El contacto con Steve se inicia a partir de señas, lenguaje corporal cómplice de
dos hombres que quieren emborracharse empujados por afectos a los cuales no corresponde ni un sentimiento de simpatía ni de amistad. En adelante, no obstante,
estos afectos desamparados provocan una solidaridad del narrador con Steve que
él mismo no logra entender. Una vez llegan a la casa de Steve en los suburbios de
Boston y sin que se nos ofrezcan causas claras o lógicas, Steve entra en una escena
maníaca en la que blande unas tijeras de cortar el pasto y entra, luego, en un colapso nervioso que lo deja en un virtual estado de coma: “Pero Steve me mira como si
no me comprendiera. Sus ojos parecían realmente tan vacíos que no tenían cómo
suponer nada.
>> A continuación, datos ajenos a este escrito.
(** C7: a container without a video stream does not reach the [throw] of
    line 119. The frame rate of [streams[videoStreamIndex]] is read first
    (line 116), with [videoStreamIndex] still [(unsigned int) -1]: a read
    past the stream table. *)
Theorem no_video_stream_reads_past_streams (c : Container) :
  open_input c = 0 ->
  0 <= find_stream_info c ->
  Forall (fun s => codec_type s <> AVMEDIA_TYPE_VIDEO) (streams c) ->
  Z.of_nat (length (streams c)) < UINT_MODULUS ->
  main_setup c = StreamsOutOfBounds UINT_MINUS_ONE
  /\ main_setup c <> Thrown "cannot find video stream!".
Proof.
  intros Hopen Hinfo Hnone Hlen.
  assert (E : main_setup c = StreamsOutOfBounds UINT_MINUS_ONE).
  { unfold main_setup. rewrite Hopen. simpl.
    destruct (find_stream_info c <? 0) eqn:Hlt; [apply Z.ltb_lt in Hlt; lia|].
    rewrite (scan_streams_no_video _ _ Hnone).
    rewrite (proj2 (lookup_ge_None (streams c) (Z.to_nat UINT_MINUS_ONE))).
    - reflexivity.
    - rewrite UINT_MINUS_ONE_value. unfold UINT_MODULUS in Hlen. lia. }
  split; [exact E|]. rewrite E. discriminate.
Qed.

(** An audio-only file. *)
Lemma no_video_stream_reads_past_streams_witness :
  let c := {| open_input := 0; find_stream_info := 0;
              streams := [ {| codec_type := AVMEDIA_TYPE_AUDIO;
                              decoder_found := true; open2 := 0;
                              r_frame_rate := {| num := 0; den := 1 |} |} ];
              new_textures := fun _ => Some 1%positive |} in
  main_setup c = StreamsOutOfBounds UINT_MINUS_ONE
  /\ main_setup c <> Thrown "cannot find video stream!".
Proof.
  intros c. apply (no_video_stream_reads_past_streams c).
  - reflexivity.
  - simpl. lia.
  - repeat constructor; simpl; discriminate.
  - simpl. unfold UINT_MODULUS. lia.
Defined.

(** The loop of lines 94-114 stops at the first video stream. *)
Lemma scan_streams_first_video (ss : list AVStream) (i : Z) :
  scan_streams ss i
  = match first_video ss with
    | None => ScanDone UINT_MINUS_ONE UINT_MINUS_ONE
    | Some (k, s) =>
        if decoder_found s
        then ScanDone (i + Z.of_nat k) (to_unsigned (open2 s))
        else ScanThrow "cannot find video codec"
    end.
Proof.
  unfold first_video. revert i.
  induction ss as [|s ss IH]; intros i; simpl; [reflexivity|].
  destruct (decide (codec_type s = AVMEDIA_TYPE_VIDEO)); simpl.
  - rewrite Z.add_0_r. reflexivity.
  - rewrite IH.
    destruct (list_find _ ss) as [[k s']|]; simpl; [|reflexivity].
    replace (i + 1 + Z.of_nat k) with (i + Z.of_nat (S k)) by lia.
    reflexivity.
Qed.

Lemma first_video_Some (ss : list AVStream) (k : nat) (st : AVStream) :
  first_video ss = Some (k, st)
  <-> ss !! k = Some st
      /\ codec_type st = AVMEDIA_TYPE_VIDEO
      /\ forall j st', (j < k)%nat -> ss !! j = Some st' ->
                       codec_type st' <> AVMEDIA_TYPE_VIDEO.
Proof.
  unfold first_video. rewrite list_find_Some. split.
  - intros (H1 & H2 & H3). repeat split; auto. intros j st' Hj Hl. eauto.
  - intros (H1 & H2 & H3). repeat split; auto. intros j st' Hl Hj. eauto.
Qed.

Lemma to_unsigned_not_negative (z : Z) : (to_unsigned z <? 0) = false.
Proof.
  apply Z.ltb_ge. unfold to_unsigned.
  apply Z.mod_pos_bound. reflexivity.
Qed.

(** The integer part of a non-negative rate is its floor. *)
Lemma truncate_nonneg (q : Q) : 0 <= Qnum q -> truncate q = Qfloor q.
Proof.
  intros H. destruct q as [a b]. unfold truncate, Qfloor. simpl in *.
  apply Z.quot_div_nonneg; lia.
Qed.

(** A negative rate that the cast accepts lies above -1 and is cut to 0. *)
Lemma truncate_negative (q : Q) :
  Qnum q < 0 -> 0 <= truncate q -> truncate q = 0 /\ - Z.pos (Qden q) < Qnum q.
Proof.
  intros Hneg Hpos. destruct q as [a b]. unfold truncate in *. simpl in *.
  pose proof (Z.quot_opp_l (- a) (Z.pos b) ltac:(lia)) as E.
  rewrite Z.opp_involutive in E.
  assert (H0 : 0 <= (- a) ÷ Z.pos b) by (apply Z.quot_pos; lia).
  assert (Hq : (- a) ÷ Z.pos b = 0) by lia.
  split; [lia|].
  apply Z.quot_small_iff in Hq; lia.
Qed.

(** A number that fits an [unsigned int] fits a [size_t]. *)
Lemma cast_unsigned_size_t (q : Q) (n : Z) :
  cast_unsigned q = Some n -> cast_size_t q = Some n.
Proof.
  unfold cast_unsigned, cast_size_t.
  destruct ((0 <=? truncate q) && (truncate q <? UINT_MODULUS)) eqn:E;
    [|discriminate].
  intros H. apply andb_true_iff in E as [H0 H1].
  apply Z.ltb_lt in H1.
  assert (H2 : (truncate q <? SIZE_MODULUS) = true).
  { apply Z.ltb_lt. unfold UINT_MODULUS in H1. unfold SIZE_MODULUS. lia. }
  now rewrite H0, H2.
Qed.

(** What lines 125-137 need in order to hand over. *)
Lemma allocate_ready (c : Container) (v : Z) (fps : option Q) (p : Params) :
  allocate c v fps = Ready p ->
  p_videoStreamIndex p = v
  /\ fps = Some (p_fps p)
  /\ cast_unsigned (p_fps p) = Some (p_bufferSize p)
  /\ exists a, new_textures c (p_bufferSize p) = Some a.
Proof.
  unfold allocate. intros H.
  destruct fps as [q|]; [|discriminate].
  destruct (cast_size_t q) as [count|] eqn:Hs; [|discriminate].
  destruct (new_textures c count) as [a|] eqn:Ha; [|discriminate].
  simpl in H.
  destruct (cast_unsigned q) as [n|] eqn:Hu; [|discriminate].
  injection H as <-. simpl.
  rewrite (cast_unsigned_size_t _ _ Hu) in Hs. injection Hs as <-.
  repeat split; eauto.
Qed.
Si al menos le diera un fulminante motivo de odio… ¿Ni siquiera
venir contra mí con esa tijera de jardinería, ni siquiera eso?” (142). Las afectaciones que invaden a Steve ni siquiera se traducen en emociones, lo des-subjetivizan
completamente. Lo reducen al puro cuerpo. El propio narrador comenta: “Pero
el hecho es que Steve no me llevaría a nada más allá de la pura aflicción. Era un
hombre que ya no sabía ser. Cortar pasto o defecar: lo mismo” (146).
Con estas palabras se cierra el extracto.